What to do when the patient will not pay or cannot afford the copay.

  • Doctor-patient relations: If a new patient does not want to or cannot afford to pay the copay, the doctor can decide not to see the patient. However, if the patient pays the first time but does not in the next visit, it becomes complicated. A lot of time and effort will have to be invested from the doctor or clinic's end to collect the payment. The doctor also has to consider that if he or she decides not to see the patient, it could be considered malpractice. Doctors make much investment to set up their practice, and failure to pay on the patient's part makes the struggle harder. However, it is also true that the physician's primary responsibility is to practice, support patients, and put patients first. Most doctors would be duty-bound to see a patient even if the patient cannot afford to pay. The only valid or justifiable reason for a clinic or doctor to waive the patient's copay is financial distress.

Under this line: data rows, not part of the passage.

(** On a separator [getWordAt] gives that one character.  On any other
    character it gives the word around it: no character of the range is a
    separator, and the range stops on each side at a separator or at the
    end of the text. *)
Theorem getWordAt_is_the_word (text : jsstring) (index : Z) :
  0 <= index < jslen text ->
  let s := fst (getWordAt text index) in
  let e := snd (getWordAt text index) in
  if separator_at text (Z.to_nat index)
  then s = index /\ e = index + 1
  else
    (forall k, s <= Z.of_nat k < e -> separator_at text k = false) /\
    (s = 0 \/ separator_at text (Z.to_nat (s - 1)) = true) /\
    (e = jslen text \/ separator_at text (Z.to_nat e) = true).
Proof.
  intros Hi s e. subst s e.
  destruct (separator_at text (Z.to_nat index)) eqn:Es.
  - unfold getWordAt.
    replace ((index <? 0) || (index >=? jslen text)) with false by lia.
    rewrite Es. simpl. lia.
  - rewrite (getWordAt_word text index Hi Es). simpl.
    set (i := Z.to_nat index).
    pose proof (word_start_le text i) as Hsl.
    assert (Hil : (i < length text)%nat) by (unfold jslen in *; lia).
    pose proof (word_end_range text (length text - i) i ltac:(lia)) as Her.
    split; [|split].
    + intros k Hk.
      destruct (Nat.lt_ge_cases k i) as [Hlt | Hge].
      * apply (word_start_clear text i). lia.
      * apply (word_end_clear text (length text - i) i). lia.
    + destruct (word_start_stop text i) as [H0 | H1]; [left; lia|].
      right. replace (Z.to_nat (Z.of_nat (word_start text i) - 1))
               with (word_start text i - 1)%nat by lia.
      exact H1.
    + destruct (word_end_stop text (length text - i) i ltac:(lia))
        as [H0 | H1].
      * left. unfold jslen. lia.
      * right. now rewrite Nat2Z.id.
Qed.

Lemma getWordAt_is_the_word_witness :
  let s := fst (getWordAt (lit "to be, or") 4) in
  let e := snd (getWordAt (lit "to be, or") 4) in
  if separator_at (lit "to be, or") (Z.to_nat 4)
  then s = 4 /\ e = 4 + 1
  else
    (forall k, s <= Z.of_nat k < e ->
               separator_at (lit "to be, or") k = false) /\
    (s = 0 \/ separator_at (lit "to be, or") (Z.to_nat (s - 1)) = true) /\
    (e = jslen (lit "to be, or") \/
     separator_at (lit "to be, or") (Z.to_nat e) = true).
Proof.
  apply (getWordAt_is_the_word (lit "to be, or") 4).
  unfold jslen. simpl. lia.
Defined.

(** Every index of a word gives the same range: the highlight does not
    change while the position moves inside one word. *)
Theorem getWordAt_same_within_word (text : jsstring) (index j : Z) :
  0 <= index < jslen text ->
  separator_at text (Z.to_nat index) = false ->
  fst (getWordAt text index) <= j < snd (getWordAt text index) ->
  getWordAt text j = getWordAt text index.
Proof.
  intros Hi Hs. rewrite (getWordAt_word text index Hi Hs). simpl.
  set (i := Z.to_nat index).
  set (s := word_start text i).
  set (e := word_end text (length text - i) i).
  intros Hj.
  assert (Hil : (i < length text)%nat) by (unfold jslen in *; lia).
  pose proof (word_start_le text i) as Hsl. fold s in Hsl.
  pose proof (word_end_range text (length text - i) i ltac:(lia)) as Her.
  fold e in Her.
  assert (Hclear : forall k, (s <= k < e)%nat -> separator_at text k = false).
  { intros k Hk. destruct (Nat.lt_ge_cases k i) as [Hlt | Hge].
    - apply (word_start_clear text i). fold s. lia.
    - apply (word_end_clear text (length text - i) i). fold e. lia. }
  assert (Hjr : 0 <= j < jslen text) by (unfold jslen; lia).
  assert (Hjs : separator_at text (Z.to_nat j) = false)
    by (apply Hclear; lia).
  rewrite (getWordAt_word text j Hjr Hjs). f_equal; f_equal.
  - apply word_start_unique.
    + lia.
    + intros k Hk. apply Hclear. lia.
    + apply word_start_stop.
  - apply word_end_unique.
    + lia.
    + lia.
    + intros k Hk. apply Hclear. lia.
    + destruct (word_end_stop text (length text - i) i ltac:(lia))
        as [H0 | H1]; [left; fold e in H0; lia | right; exact H1].
Qed.

Lemma getWordAt_same_within_word_witness :
  getWordAt (lit "to be, or") 3 = getWordAt (lit "to be, or") 4.
Proof.
  apply (getWordAt_same_within_word (lit "to be, or") 4 3).
  - unfold jslen. simpl. lia.
  - reflexivity.
  - vm_compute. split; [discriminate | reflexivity].
Defined.

(** ** The spans of the highlighted chunk *)

Lemma slice_index_inside (len k : Z) : 0 <= k <= len -> slice_index len k = k.
Proof. intros Hk. unfold slice_index. destruct (k <? 0) eqn:E; lia. Qed.

Lemma slice_inside (s : jsstring) (a b : Z) :
  0 <= a <= b -> b <= jslen s ->
  slice s a b = firstn (Z.to_nat b - Z.to_nat a) (skipn (Z.to_nat a) s).
Proof.
  intros Ha Hb. unfold slice.
  rewrite !slice_index_inside by lia. f_equal. lia.
Qed.

Lemma three_slices (s : jsstring) (a b : Z) :
  0 <= a <= b -> b <= jslen s ->
  slice s 0 a ++ slice s a b ++ slice_from s b = s.
Proof.
  intros Ha Hb. unfold slice_from.
  rewrite !slice_inside by lia. simpl.
  rewrite Nat.sub_0_r.
  assert (Hlen : (Z.to_nat b <= length s)%nat) by (unfold jslen in *; lia).
  replace (firstn (Z.to_nat (jslen s) - Z.to_nat b) (skipn (Z.to_nat b) s))
    with (skipn (Z.to_nat b) s).
  2:{ symmetry. apply firstn_all2. rewrite length_skipn.
      unfold jslen. lia. }
  replace (skipn (Z.to_nat b) s)
    with (skipn (Z.to_nat b - Z.to_nat a) (skipn (Z.to_nat a) s)).
  2:{ rewrite skipn_skipn. f_equal. lia. }
  rewrite (firstn_skipn (Z.to_nat b - Z.to_nat a) (skipn (Z.to_nat a) s)).
  apply firstn_skipn.
Qed.

(** For the active chunk and a progress index inside it,
    [renderHighlightedChunk] makes three spans that together are the chunk;
    the highlighted one is not empty and holds the character at the
    progress index. *)
Theorem highlight_spans_rebuild_chunk (currentChunkIndex chunkProgressIndex : Z)
        (chunk : jsstring) (index : Z) :
  index = currentChunkIndex ->
  0 <= chunkProgressIndex < jslen chunk ->
  exists before highlighted after,
    renderHighlightedChunk currentChunkIndex chunkProgressIndex chunk index
    = Spans before highlighted after /\
    before ++ highlighted ++ after = chunk /\
    highlighted <> [] /\
    jslen before <= chunkProgressIndex /\
    nth_error highlighted (Z.to_nat (chunkProgressIndex - jslen before))
    = nth_error chunk (Z.to_nat chunkProgressIndex).
Proof.
  intros Hidx Hp. unfold renderHighlightedChunk.
  rewrite Hidx, Z.eqb_refl. simpl.
  replace ((chunkProgressIndex >=? 0) && (chunkProgressIndex <? jslen chunk))
    with true by lia.
  pose proof (getWordAt_inside chunk chunkProgressIndex Hp) as Hb.
  destruct (getWordAt chunk chunkProgressIndex) as [s e]. simpl in Hb.
  exists (slice chunk 0 s), (slice chunk s e), (slice_from chunk e).
  pose proof (three_slices chunk s e ltac:(lia) ltac:(lia)) as H3.
  assert (Hbefore : jslen (slice chunk 0 s) = s).
  { rewrite slice_inside by lia. unfold jslen in *.
    rewrite length_firstn, length_skipn. lia. }
  assert (Hmid : jslen (slice chunk s e) = e - s).
  { rewrite slice_inside by lia. unfold jslen in *.
    rewrite length_firstn, length_skipn. lia. }
  split; [reflexivity|]. split; [exact H3|]. split; [|split].
  - intros E. rewrite E in Hmid. unfold jslen in Hmid. simpl in Hmid. lia.
  - lia.
  - rewrite Hbefore. rewrite <- H3 at 2.
    rewrite nth_error_app2 by (unfold jslen in *; lia).
    rewrite nth_error_app1 by (unfold jslen in *; lia).
    f_equal. unfold jslen in *. lia.
Qed.

Lemma highlight_spans_rebuild_chunk_witness :
  exists before highlighted after,
    renderHighlightedChunk 0 4 (lit "to be, or") 0
    = Spans before highlighted after /\
    before ++ highlighted ++ after = lit "to be, or" /\
    highlighted <> [] /\
    jslen before <= 4 /\
    nth_error highlighted (Z.to_nat (4 - jslen before))
    = nth_error (lit "to be, or") (Z.to_nat 4).
Proof.
  apply (highlight_spans_rebuild_chunk 0 4 (lit "to be, or") 0).
  - reflexivity.
  - unfold jslen. simpl. lia.
Defined.

(** ** A text that fits in one segment *)

Lemma chunk_loop_fits (maxChars : Z) (ss : list jsstring) :
  forall chunks cur,
    jslen cur + jslen (concat ss) <= maxChars ->
    chunk_loop maxChars ss (chunks, cur) = (chunks, cur ++ concat ss).
Proof.
  induction ss as [|s ss IH]; intros chunks cur Hfit.
  - simpl. now rewrite app_nil_r.
  - rewrite chunk_loop_cons. cbn [concat] in *.
    unfold jslen in Hfit. rewrite length_app in Hfit.
    destruct (chunk_step_cases maxChars chunks cur s)
      as [(Hgt & _ & _) | (_ & ->)]; [unfold jslen in Hgt; lia|].
    rewrite IH, <- app_assoc; [reflexivity|].
    unfold jslen. rewrite length_app. lia.
Qed.

(** A text that is not longer than [maxChars] and holds more than white
    space is one segment, the trimmed text. *)
Theorem short_text_is_one_segment (text : jsstring) (maxChars : Z) :
  jslen text <= maxChars ->
  non_ws text <> [] ->
  splitTextIntoChunks text maxChars = [trim text].
Proof.
  intros Hfit Hne.
  assert (Htext : text <> []) by (intros ->; now apply Hne).
  rewrite (splitTextIntoChunks_nonempty text maxChars Htext).
  rewrite chunk_loop_fits
    by (rewrite split_sentences_concat; unfold jslen in *; simpl; lia).
  simpl. rewrite split_sentences_concat.
  apply trim_test in Hne. now rewrite Hne.
Qed.

Lemma short_text_is_one_segment_witness :
  splitTextIntoChunks (lit " One. Two! ") 200 = [trim (lit " One. Two! ")].
Proof.
  apply (short_text_is_one_segment (lit " One. Two! ") 200).
  - unfold jslen. simpl. lia.
  - discriminate.
Defined.

(** ** [generateSpeechFromText] *)

(** The delay after the failed attempt [k]. *)
Lemma tts_attempts_run (api : nat -> ApiOutcome) (remaining : nat) :
  forall (attempt : nat) (delays : list Z),
    (attempt + remaining = retries)%nat -> (0 < remaining)%nat ->
    let r := tts_attempts api remaining attempt delays in
    exists k,
      (attempt <= k < retries)%nat /\
      tts_calls r = S k /\
      tts_result r = attempt_result (api k) /\
      (forall j, (attempt <= j < k)%nat ->
                 exists e, attempt_result (api j) = Failure e /\
                           isFatal e = false) /\
      tts_delays r
      = delays ++ map (fun j => 1000 * 2 ^ Z.of_nat j)
                      (seq attempt (k - attempt)) /\
      match attempt_result (api k) with
      | Audio _ => True
      | Failure e => isFatal e = true \/ S k = retries
      end.
Proof.
  unfold retries.
  induction remaining as [|rest IH]; intros attempt delays Hsum Hpos; [lia|].
  simpl. destruct (attempt_result (api attempt)) as [d | e] eqn:Ea.
  - exists attempt. simpl. rewrite Ea, Nat.sub_diag. simpl.
    rewrite app_nil_r. repeat split; lia.
  - destruct (isFatal e || (attempt =? 2)%nat) eqn:Estop.
    + exists attempt. simpl. rewrite Ea, Nat.sub_diag. simpl.
      rewrite app_nil_r. repeat split; try lia.
      apply orb_true_iff in Estop. destruct Estop as [Hf | Hl];
        [now left | right; apply Nat.eqb_eq in Hl; lia].
    + apply orb_false_iff in Estop. destruct Estop as [Hf Hl].
      apply Nat.eqb_neq in Hl.
      destruct (IH (S attempt) (delays ++ [1000 * 2 ^ Z.of_nat attempt])
                  ltac:(lia) ltac:(lia))
        as (k & Hk & Hc & Hr & Hprev & Hd & Hlast).
      exists k. repeat split; try lia; try assumption.
      * intros j Hj. destruct (Nat.eq_dec j attempt) as [-> | Hne].
        -- exists e. now split.
        -- apply Hprev. lia.
      * rewrite Hd, <- app_assoc. f_equal.
        replace (k - attempt)%nat with (S (k - S attempt)) by lia.
        reflexivity.
Qed.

  • Insurance company - clinic/doctor relation: The other important aspect to consider here is a relationship between the doctor's clinic and the insurance company. If a patient's insurance responsibilities are routinely waived, it could violate the clinic and insurance company's contract. If the clinic cannot establish that the patient's amount was collected or all attempts were made to collect it, the insurance company can demand a refund for reimbursement. The insurance company can also cancel the contract with the clinic and not allow services to the patients who have their policy. It is considered a felony to waive copays and deductibles for patients regularly. This waiver is considered a health care fraud as the clinic can claim wrong charges for their service. For example, if the patient's policy has a 20/80 split, then in a $100 amount, $20 has to be paid by the patient while $80 by the insurance company. However, if the copay was waived, then the patient's total bill effective is $80 and not $100.

  • Thus, there are severe regulatory and legal issues that the healthcare provider has to consider in a patient copay waiver. These issues have compelled the US Department of Health and Human Services (HHS) to declare that it is illegal to waive copay or coinsurance regularly.

From the above analysis, we can see that there are ethical and legal considerations regarding a non-payment of copay or coinsurance.